---------- Dataset ----------

(* ===== verification/PtrChase.v ===== *)
(** * clients/lockserver-ng.c: the pointer chase

    The array's cells are indices: [Some i] for the address of cell [i],
    [None] for the zero of fresh memory.  The random numbers come from the
    [Libc] interface. *)

From S2P Require Import Prelude Libc.

Local Open Scope nat_scope.

(** ** Definitions *)

Abbreviation cell := (option nat).

Section Setup.
Context `{Libc}.

(** [while((tgt = rand() % len) == idx || arr[tgt]);] with at most [fuel]
    draws; [None] when they did not suffice. *)
Fixpoint pick_tgt (fuel : nat) (arr : list cell) (idx : nat) (rs : rand_state)
    : option (nat * rand_state) :=
  match fuel with
  | O => None
  | S fuel =>
      let '(r, rs) := rand rs in
      let tgt := Z.to_nat (r mod Z.of_nat (length arr)) in
      if (tgt =? idx) || match arr !! tgt with Some (Some _) => true | _ => false end
      then pick_tgt fuel arr idx rs
      else Some (tgt, rs)
  end.

(** The loop over [count], [todo] passes to go, from the cell [curr]. *)
Fixpoint link_loop (fuel todo : nat) (arr : list cell) (curr : nat) (rs : rand_state)
    : option (list cell * nat * rand_state) :=
  match todo with
  | O => Some (arr, curr, rs)
  | S todo =>
      '(tgt, rs) ← pick_tgt fuel arr curr rs;
      link_loop fuel todo (<[curr := Some tgt]> arr) tgt rs
  end.

(** The assertions before the loop. *)
Definition all_zero (arr : list cell) : bool :=
  forallb (fun c => match c with None => true | Some _ => false end) arr.

(** The assertions behind it: every cell points into the array and not to
    itself (the parity of an address holds by construction). *)
Definition cells_ok (arr : list cell) : bool :=
  forallb (fun idx => match arr !! idx with
                      | Some (Some t) => (t <? length arr) && negb (t =? idx)
                      | _ => false
                      end) (seq 0 (length arr)).

(** The walk of [count] links that must not meet the first cell. *)
Fixpoint walk_ok (count : nat) (arr : list cell) (cur : nat) : option nat :=
  match count with
  | O => Some cur
  | S count =>
      match arr !! cur with
      | Some (Some t) => if t =? 0 then None else walk_ok count arr t
      | _ => None
      end
  end.

Definition closed_ok (arr : list cell) : bool :=
  match walk_ok (length arr - 1) arr 0 with
  | Some cur => match arr !! cur with Some (Some t) => t =? 0 | _ => false end
  | None => false
  end.

(** [ptrchase_setup(arr, len)]; [now] is the result of [time(NULL)]. *)
Definition ptrchase_setup (fuel : nat) (now : Z) (arr : list cell) (rs : rand_state)
    : option (outcome (list cell * rand_state)) :=
  if length arr =? 1 then Some (Done ([Some 0], rs))
  else if negb (all_zero arr) then Some Aborted
  else
    '(arr, curr, rs) ← link_loop fuel (length arr - 1) arr 0 (srand (u32 now));
    if negb (curr <? length arr) then Some Undefined
    else
      let arr := <[curr := Some 0]> arr in
      Some (_ ← c_assert (cells_ok arr); _ ← c_assert (closed_ok arr); Done (arr, rs)).
End Setup.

----------

What is expected: Copy each of the records above so that nothing differs from the original.

Answer to this task:
(* ===== verification/PtrChase.v ===== *)
(** * clients/lockserver-ng.c: the pointer chase

    The array's cells are indices: [Some i] for the address of cell [i],
    [None] for the zero of fresh memory.  The random numbers come from the
    [Libc] interface. *)

From S2P Require Import Prelude Libc.

Local Open Scope nat_scope.

(** ** Definitions *)

Abbreviation cell := (option nat).

Section Setup.
Context `{Libc}.

(** [while((tgt = rand() % len) == idx || arr[tgt]);] with at most [fuel]
    draws; [None] when they did not suffice. *)
Fixpoint pick_tgt (fuel : nat) (arr : list cell) (idx : nat) (rs : rand_state)
    : option (nat * rand_state) :=
  match fuel with
  | O => None
  | S fuel =>
      let '(r, rs) := rand rs in
      let tgt := Z.to_nat (r mod Z.of_nat (length arr)) in
      if (tgt =? idx) || match arr !! tgt with Some (Some _) => true | _ => false end
      then pick_tgt fuel arr idx rs
      else Some (tgt, rs)
  end.

(** The loop over [count], [todo] passes to go, from the cell [curr]. *)
Fixpoint link_loop (fuel todo : nat) (arr : list cell) (curr : nat) (rs : rand_state)
    : option (list cell * nat * rand_state) :=
  match todo with
  | O => Some (arr, curr, rs)
  | S todo =>
      '(tgt, rs) ← pick_tgt fuel arr curr rs;
      link_loop fuel todo (<[curr := Some tgt]> arr) tgt rs
  end.

(** The assertions before the loop. *)
Definition all_zero (arr : list cell) : bool :=
  forallb (fun c => match c with None => true | Some _ => false end) arr.

(** The assertions behind it: every cell points into the array and not to
    itself (the parity of an address holds by construction). *)
Definition cells_ok (arr : list cell) : bool :=
  forallb (fun idx => match arr !! idx with
                      | Some (Some t) => (t <? length arr) && negb (t =? idx)
                      | _ => false
                      end) (seq 0 (length arr)).

(** The walk of [count] links that must not meet the first cell. *)
Fixpoint walk_ok (count : nat) (arr : list cell) (cur : nat) : option nat :=
  match count with
  | O => Some cur
  | S count =>
      match arr !! cur with
      | Some (Some t) => if t =? 0 then None else walk_ok count arr t
      | _ => None
      end
  end.

Definition closed_ok (arr : list cell) : bool :=
  match walk_ok (length arr - 1) arr 0 with
  | Some cur => match arr !! cur with Some (Some t) => t =? 0 | _ => false end
  | None => false
  end.

(** [ptrchase_setup(arr, len)]; [now] is the result of [time(NULL)]. *)
Definition ptrchase_setup (fuel : nat) (now : Z) (arr : list cell) (rs : rand_state)
    : option (outcome (list cell * rand_state)) :=
  if length arr =? 1 then Some (Done ([Some 0], rs))
  else if negb (all_zero arr) then Some Aborted
  else
    '(arr, curr, rs) ← link_loop fuel (length arr - 1) arr 0 (srand (u32 now));
    if negb (curr <? length arr) then Some Undefined
    else
      let arr := <[curr := Some 0]> arr in
      Some (_ ← c_assert (cells_ok arr); _ ← c_assert (closed_ok arr); Done (arr, rs)).
End Setup.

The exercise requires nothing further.